The Daily News of Los Angeles
In a victory for patients and a serious blow to the managed-care industry, a closely divided Supreme Court ruled Thursday that states can now force health maintenance organizations to pay for treatments they initially reject.
The court’s 5-4 decision allows patients to bypass health-plan
gatekeepers who determine the fate of a treatment’s payment, while alleviating pressure from Congress to pass a national patients’ rights plan. The court’s proceedings also define a pivotal shift in power, with patients regaining control of the care HMOs once appeared to dictate.
“This reaffirms that patients should be entitled to decisions being made based on their specific needs and not on a contractual basis,” said Dr. Vincent Riccardi, president of La Crescenta-based American Medical Consumers.
In California, patients already have access to such a process. Patients can also collect damages from HMOs whose interference with care significantly harmed their well-being. When a patient or a doctor requests a second opinion, the health care plan must quickly provide a second opinion by a qualified health care professional, according to the Santa Monica-based Foundation for Taxpayer and Consumer Rights.
The Supreme Court’s ruling validates the rights Californians have
already been entitled to, despite little acknowledgment from HMOs. Though the ruling provides evidence that HMOs are coming under greater scrutiny by the government, “it doesn’t get us any further into the judicial review process,” said Jamie Court, executive director of the foundation.
If the Supreme Court’s ruling didn’t pass, California would have had a difficult time justifying its own policy toward HMOs. The ruling comes several months after patients’ rights legislation stalled at the Capitol, putting on hold plans for a nationwide system for independent evaluations, reports said.
With the court’s decision potentially affecting more than 70 million Americans, managed-care companies don’t seem concerned. “This (independent review) is already our standard practice,” said David Olson, a spokesman for Woodland Hills-based Health Net. “If there is any question about medical necessity, this is how it should work.”
As for the court’s ruling, Olson said he didn’t think it was necessary because the policy of entitling a patient to a second opinion has already been in place throughout the country. “The ruling is more of a hyper-technical thing,” he said. Health Net shares fell 74 cents, or 2.6 percent, to close at 28.11 Thursday.
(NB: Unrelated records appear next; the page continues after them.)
Lemma beginTransaction_runs (to_lowercase : chars → chars) hs s input :
  World hs s →
  Runs (beginTransaction to_lowercase input) s
    (λ result s', Keeps hs Quiet s s' ∧
       match result with
       | None => True
       | Some id => ∃ r, st_transactions (ss_state s') !! id = Some r ∧ isPending r = true ∧
           ¬ alive (ss_state s) id ∧ last (st_order (ss_state s')) = Some id ∧
           st_totalMetadataBytes (ss_state s') ≤ st_metadataMemoryBudgetBytes (ss_state s')
       end)
    (λ _ s', Keeps hs Quiet s s').
Proof.
  intros Hw. apply runs_bind, ensureOpen_runs; [intros _|by apply keeps_refl].
  eapply keeps_bind with (P := λ _ s1, records (ss_state s1) = records (ss_state s)); [done|..].
  { eapply runs_mono, drain_runs; [| |done]; cbn beta; [by intros _ s' [[? ?] _]|by intros _ s' [? _]]. }
  intros _ s1 Hw1 He1 Hrec. apply runs_bind, with_state_runs. unfold Datatypes.id at 1.
  apply runs_bind. pose proof (shouldRecord_total to_lowercase (ss_state s1) (resolved (bt_location input))) as Htot.
  unfold Datatypes.id. apply runs_lift. unfold no_panic, Satisfies in *.
  destruct (shouldRecordFromState _ _ _) as [recorded|e|]; [|by apply keeps_refl|done].
  case_if Hskip; [apply runs_ret; split; [by apply keeps_refl|done]|]. cbv zeta.
  apply runs_bind, on_store_runs. eapply runs_mono, v4_runs; [|done]. cbn beta.
  intros id b (-> & Hf & Hu & Hdisk & Hor). set (s2 := set_bodyStore b s1).
  assert (Hk2 : Keeps hs Quiet s1 s2).
  { split; [|by eapply evolves_store; [done..|by intros p []|by intros i []]].
    eapply world_store; [done|by eapply sf_uuids|by eauto|].
    by eapply (disk_touch Nowhere); [apply Hw1|done|done|by intros p []]. }
  set (id := new_v4 (bs_uuids (ss_bodyStore s1))). pose proof Hk2 as [Hw2 He2].
  set (record := newRecord _). set (bytes := transactionMetadataBytes record). clearbody bytes.
  set (ids := planTransactionAdmissionEvictions _ _). apply regroup_runs, runs_bind.
  assert (Hfin : ∀ x, x ∈ ids → finished (ss_state s2) x).
  { intros x Hx. change (ss_state s2) with (ss_state s1). by apply planAdmission_finished in Hx. }
  clearbody ids.
  eapply runs_mono, (store_evict_runs Quiet); [|done|exact Hw2|exact Hfin]. cbn beta.
  intros _ s3 (Hk3 & Hlook & Hframe). pose proof Hk3 as [Hw3 He3].
  assert (Hk13 : Keeps hs Quiet s1 s3) by by eapply store_keeps_trans.
  apply runs_bind. eapply runs_mono, drain_runs; [| |exact Hw3]; cbn beta.
  2: { intros e s4 [Hk4 _]. by eapply store_keeps_trans. }
  intros _ s4 ([Hk4 Hrec4] & _ & _ & Hp4 & _). pose proof Hk4 as [Hw4 He4].
  assert (Hk14 : Keeps hs Quiet s1 s4) by by eapply store_keeps_trans.
  apply runs_bind, with_state_runs. unfold Datatypes.id. case_if Hadmit.
  - apply runs_bind, update_runs, runs_bind.
    eapply runs_mono, (notify_keeps hs Quiet s1 _ (λ _, True)); [|done|done| |done].
    + by intros _ s' [? _].
    + eapply store_keeps_trans; [exact Hw1|exact Hk14|]. by apply quiet_update.
  - apply negb_false_iff in Hadmit. apply runs_bind, update_runs.
    assert (Hdead : ¬ alive (ss_state s1) id).
    { intros (n & Hn & Heq)%(w_ids _ _ Hw1). apply new_v4_inj in Heq. lia. }
    assert (Hfresh : st_transactions (ss_state s4) !! id = None).
    { rewrite (records_transactions _ _ Hrec4), Hlook.
      case_decide; [done|]. by apply eq_None_not_Some. }
    match goal with |- Runs _ (set_inner ?st _) _ _ => set (st' := st) end.
    assert (Hk5 : Keeps hs Quiet s1 (set_inner st' s4)).
    { eapply admit_keeps; try done.
      - pose proof (ev_uuids _ _ _ He3). pose proof (ev_uuids _ _ _ He4). cbn in *. lia.
      - rewrite (records_sequence _ _ Hrec4).
        unfold frame in Hframe. cbn in Hframe. congruence. }
    apply runs_bind. eapply runs_mono, (notify_keeps hs Quiet s1 _ (λ s', ss_state s' = st')); [|done|done|exact Hk5|done].
    cbn beta. intros _ s5 [Hk Hst]. apply runs_ret. split; [done|]. eexists. rewrite Hst. cbn -[saturating_add].
    split_and!; [apply lookup_insert_eq|done| | |].
    + unfold alive. rewrite <-(records_transactions _ _ Hrec). exact Hdead.
    + by rewrite last_snoc.
    + by apply andb_true_iff in Hadmit as [_ ?%Z.leb_le].
Qed.

(** ** Headers *)
Lemma drain_keeps c hs s0 s :
  World hs s0 → Keeps hs c s0 s →
  Runs drainCleanupQueueLocked s (λ _ s', Keeps hs c s0 s') (λ _ s', Keeps hs c s0 s').
Proof.
  intros Hw0 Hk. pose proof Hk as [Hw _].
  eapply runs_mono, drain_runs; [| |exact Hw]; cbn beta.
  - intros _ s' [[Hk' _] _]. eapply store_keeps_trans; [done..|]. by apply quiet_keeps.
  - intros _ s' [Hk' _]. eapply store_keeps_trans; [done..|]. by apply quiet_keeps.
Qed.
(** The bodies change hands, the old ones are queued. *)
Lemma registered_keeps hs s id r request response n m st :
  World (HeldBody id request :: HeldBody id response :: hs) s →
  st_transactions (ss_state s) !! id = Some r → isPending r = true →
  records st = records (set_totalBodyBytes (st_totalBodyBytes st)
    (set_transactions (<[id := bindSpools id request response n m r]> (st_transactions (ss_state s)))
       (ss_state s))) →
  st_totalBodyBytes st = st_totalBodyBytes (ss_state s) - transactionBodyBytes r +
    (bodyStoredBytes request + bodyStoredBytes response) →
  st_totalBodyBytes st ≤ rm_maxTotalBodyBytes (st_limits (ss_state s)) →
  st_directoryCleanupPending st = st_directoryCleanupPending (ss_state s) →
  st_cleanupQueue st = st_cleanupQueue (ss_state s) ++
    (option_list (clone_body <$> tr_requestBody r) ++ option_list (clone_body <$> tr_responseBody r)) →
  World hs (set_inner st s) ∧ Evolves (Storing id Everywhere) s (set_inner st s).
Proof.
  intros Hw Hr Hp Hrec Htot Hmax Hdir Hq.
  pose proof (w_disk _ _ Hw) as Hd.
  destruct (di_held _ _ _ _ _ Hd (HeldBody id request) ltac:(by left)) as [[Hq0 _] _].
  destruct (di_held _ _ _ _ _ Hd (HeldBody id response) ltac:(right; by left)) as [[Hs0 _] _].
  pose proof (ci_records _ (si_core _ (w_state _ _ Hw)) _ _ Hr) as Hrok.
  destruct (bindSpools_ok id request response n m r Hrok Hp Hq0 Hs0) as (Hrok' & Hp' & Hid & Hbodies).
  set (r' := bindSpools id request response n m r) in *.
  unfold records, fixed in Hrec. cbn in Hrec. injection Hrec as Htr Hor Hix Hn Hv H1 H2 H3 _ _ _ _.
  assert (Hseq : sequence r' = sequence r) by (unfold identity in Hid; congruence).
  assert (Hbytes : transactionBodyBytes r' = bodyStoredBytes request + bodyStoredBytes response).
  { unfold transactionBodyBytes. rewrite Hbodies. cbn. lia. }
  assert (Hst : StateInv st).
  { eapply (state_replace (ss_state s) st id r r'); try done; [apply Hw| |lia].
    apply (index_replace (ss_state s) st id r r'); [apply Hw|done|by rewrite !pending_no_entry|done..]. }
  split.
  - assert (Halive : ∀ o, alive st o → alive (ss_state s) o).
    { unfold alive. intros o. rewrite Htr, lookup_insert_is_Some. intros [<-|[_ ?]]; [by exists r|done]. }
    pose proof Hw as [_ Hver Hi Hown _]. split; cbn; [done|by rewrite Hv|..].
    + intros o Ho. apply Hi. by apply Halive.
    + intros h Hh. apply Hown. by do 2 right.
    + rewrite Hq. destruct (live_insert (ss_state s) st id r r' Hr Htr) as (rest & Hl & Hl').
      eapply (disk_retire (intoBodyReferences r) _ _ _ _ (alive (ss_state s))).
      * apply (disk_register id response); [|by exists r]. apply (disk_register id request); [exact Hd|by exists r].
      * rewrite Hl, Hl', Hbodies. solve_Permutation.
      * unfold intoBodyReferences. by rewrite !spills_app, !spills_clone.
      * done.
  - eapply replace_evolves; try done; [unfold fixed; congruence|].
    split; [done|congruence|]. intros side body [Hx|Hno] Hb; [congruence|].
    by contradict Hno.
Qed.
(* ===== verification/RecordingSteps.v ===== *)
(** * The recording session as a transition system

    A world is a session with what the running captures hold.  It moves by a method of
    the session or by a step of a capture; whatever the operating system grants or
    refuses, every reachable world satisfies [World], and every step changes the
    transactions only as its scope allows. *)

From S2P Require Import Prelude NetAddress Stateful Text Location CaptureModel MetadataBudget BodyStore BodyStoreSpec BodyOwnership RecordingState RecordingBudget Recording RecordingInvariant RecordingWorld RecordingCleanup RecordingReplace RecordingMethods RecordingStorage RecordingSpools.

(** The methods that hold the lock throughout. *)
Inductive Call :=
| Begin (input : BeginTransaction)
| Update (id : chars) (u : TransactionUpdate)
| Progress (id : chars) (u : TransactionProgressUpdate)
| UserFields (id : chars) (u : TransactionUserUpdate)
| Commit (id : chars) (completion : TransactionCompletion)
| Block (id : chars) (completion : TransactionCompletion)
| Fails (id : chars) (error : TransactionError) (endAtMilliseconds : Z)
| Cancel (id : chars) (error : TransactionError) (endAtMilliseconds : Z)
| StoreHeaders (id : chars) (side : MessageSide) (headers : list HeaderField)
| StoreBody (id : chars) (side : MessageSide) (body : BodyWrite)
| StorePackets (id : chars) (side : MessageSide) (packets : vec StreamPacket)
| Read (id : chars) (side : MessageSide)
| Start | Pause | Limits (limits : RecordingLimits) | Ignore (patterns : list LocationPattern)
| TunnelMetadata (enabled : bool) | Settings (u : RecordingSettingsUpdate)
| Cleanup | Clear | Close.

(** The queries; [env] is what other tasks do where a query holds no lock. *)
Inductive Query :=
| Snapshot
| ShouldRecord (location : ResolvedLocation)
| Page (offset : option Z) (limit : Z) (expectedCollectionToken : option chars)
| ListMetadata
| Transaction (id : chars)
| TransactionDetail (id : chars)
| Headers (id : chars) (side : MessageSide)
| RangeCandidates (urlDisplay entityTag : chars) (totalBytes : Z) (contentEncoding : chars)
| BodyReference (id : chars) (side : MessageSide)
| Lease (id : chars) (side : MessageSide)
| Leases (ids : list chars) (side : MessageSide)
| Body (env : RecordingSession → RecordingSession) (id : chars) (side : MessageSide)
| BodyChunk (env : RecordingSession → RecordingSession) (id : chars) (side : MessageSide)
    (offset maximumBytes : Z)
| StorageKind (id : chars) (side : MessageSide).

(** The bounds of unsigned arguments. *)
Definition askable (q : Query) : Prop :=
  match q with BodyChunk _ _ _ offset maximumBytes => 0 ≤ offset ∧ 0 ≤ maximumBytes | _ => True end.

Section steps.
Context `{Layout} `{Environment} {Hok : EnvironmentOk} (to_lowercase : chars → chars)
  (drain_order : gmap chars TransactionRecord → list TransactionRecord).

Definition void {A} (m : onSession A) : onSession unit := _ ← m; mret tt.

Definition perform (call : Call) : onSession unit :=
  match call with
  | Begin input => void (beginTransaction to_lowercase input)
  | Update id u => update id u
  | Progress id u => updateProgress id u
  | UserFields id u => updateUserFields id u
  | Commit id completion => commit id completion
  | Block id completion => block id completion
  | Fails id error endAt => failTransaction id error endAt
  | Cancel id error endAt => cancel id error endAt
  | StoreHeaders id side headers => storeHeaders id side headers
  | StoreBody id side body => void (storeBody id side body)
  | StorePackets id side packets => storeStreamPackets id side packets
  | Read id side => void (getBody (λ s, s) id side)
  | Start => startRecording
  | Pause => pauseRecording
  | Limits limits => setLimits limits
  | Ignore patterns => setIgnoreLocations patterns
  | TunnelMetadata enabled => setRecordTunnelMetadata enabled
  | Settings u => updateSettings u
  | Cleanup => cleanupPendingBodies
  | Clear => clearSession drain_order
  | Close => closeSession drain_order
  end.

(** What a call may finish or replace. *)
Definition scopeOf (call : Call) : Scope :=
  match call with
  | Commit id _ | Block id _ | Fails id _ _ | Cancel id _ _ => Finishing id
  | StoreBody id side _ => Storing id (eq side)
  | Clear | Close => Clearing
  | _ => Quiet
  end.

Hypothesis drain_perm : ∀ m, drain_order m ≡ₚ (map_to_list m).*2.

Lemma void_runs {A} (m : onSession A) s (P Q : RecordingSession → Prop) :
  Runs m s (λ _ s', P s') (λ _ s', Q s') → Runs (void m) s (λ _ s', P s') (λ _ s', Q s').
Proof. intros Hm. apply runs_bind. eapply runs_mono, Hm; [|done]. intros a s' Hs. by apply runs_ret. Qed.
(* ===== verification/SessionRegistryTheorems.v ===== *)
(** * What the session registry guarantees while its methods interleave

    The invariant of the whole system — registry, unfinished methods, held snapshots —
    for every interleaving of critical sections, and what follows from it: the memory
    budget, the captured streams, the silence of cleared sessions and the pruning of
    the history. *)

From S2P Require Import Prelude Stateful Text WireDiff SessionCapture SessionRegistry SessionRegistryInvariant.

Lemma sum_by_insert {A} (f : A → Z) (l : list A) i x y :
  l !! i = Some x → sum_by f (<[i := y]> l) = sum_by f l - f x + f y.
Proof.
  intros Hi. rewrite insert_take_drop by by eapply lookup_lt_Some.
  rewrite <-(take_drop_middle l i x Hi) at 3. rewrite !sum_by_app.
  change (sum_by f (?a :: ?l)) with (f a + sum_by f l). lia.
Qed.

Lemma prunes_app l1 l2 : prunes (l1 ++ l2) = prunes l1 + prunes l2.
Proof. apply sum_by_app. Qed.

Lemma shown_app l1 l2 : shown (l1 ++ l2) = shown l1 ++ shown l2.
Proof. apply bind_app. Qed.

Lemma prunes_nonneg l : 0 ≤ prunes l.
Proof. apply sum_by_nonneg. intros a _. apply prunesOf_nonneg. Qed.

Section system.
Context (new_session_id : nat → chars) {id_inj : Inj (=) (=) new_session_id}
  (iteration : gmap chars SessionSnapshot → list (chars * SessionSnapshot))
  (iteration_perm : ∀ m, iteration m ≡ₚ map_to_list m).

Abbreviation RegistryInv := (RegistryInv new_session_id).
Abbreviation After := (After new_session_id).
Abbreviation Continues := (Continues new_session_id).
Abbreviation transition := (transition new_session_id iteration).

(** ** Critical sections *)
Lemma act_after action now r others p :
  RegistryInv r others (prunesOf action + p) → 0 ≤ p → After r others p (act iteration action now r).
Proof using id_inj iteration_perm.
  intros Hi Hp. destruct action; cbn [act prunesOf] in *.
  1-4: apply after_none; [by eapply inv_frame|apply continues_same; eauto].
  - pose proof (pruneClosed_pruned iteration iteration_perm r (ri_limit _ _ _ _ Hi)) as [Hsub Hcount _ _].
    rewrite (pruneClosed_unfold iteration iteration_perm) in *. case_if Hc.
    + apply after_none; [|apply registry_continues_refl]. apply Z.leb_le in Hc.
      destruct Hi. split; auto. lia.
    + apply after_none; [|apply removed_continues]. eapply inv_remove; [exact Hi|exact Hsub|].
      cbn in Hcount |- *. lia.
  - by apply close_after.
Qed.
HMOs have argued that they were not opposed to independent review boards, but would prefer a national standard instead of several different state laws. Thursday’s ruling stems from the Illinois procedure used by Debra Moran to get her health plan to pay for a debilitating nerve problem. The court filing said her surgery had cost about $95,000.
The court said the Illinois statute doesn’t have to bend to a federal law that determines employee benefit plans. The court ruled against Moran’s health carrier, Rush Prudential HMO Inc., which is owned by Thousand Oaks-based WellPoint Health Networks. WellPoint acquired Rush Prudential in March 2000. WellPoint shares declined $1.93, or 2.2 percent, to close at $84.27 Thursday.
“We view this ruling as providing clarity,” said Ken Ferber, a WellPoint spokesman.
Ferber didn’t say whether the ruling could potentially lead to higher premiums. But the Health Benefits Coalition said in a statement that “by forcing employers and health plans to adhere to potentially 50 different conflicting state external review requirements, the court has already dealt a blow in the battle to control the already soaring cost of health care for working families.”
Still, the number of cases in which patients ask for an independent
review are very small. In 2000, about 2,500 cases were accepted for full review in 16 states surveyed by the American Association of Health Plans. The reviewer upheld the decision made by the insurer’s doctors in about half of those.
“And most disputes are resolved before you get to this point,” said Jim Anderson, a spokesman for Oakland-based Kaiser Permanente. Anderson also said the court’s decision won’t even affect California because those laws already exist in this state.
A list of situations in which a health plan must authorize a second
–Questions about the reasonableness or necessity of a recommended surgical procedure.
–Questions about a diagnosis or plan of care for a condition that
threatens loss of life, limb, or bodily function, or a serious chronic condition.
–A diagnosis that is in doubt due to conflicting test results, the
patient’s doctor is unable to diagnose a condition, or the clinical indications are complex, unclear or confusing.
–The treatment plan in progress is not improving the patient’s condition.
–The patient attempted to follow a plan of care and has serious concerns about the diagnosis or plan of care.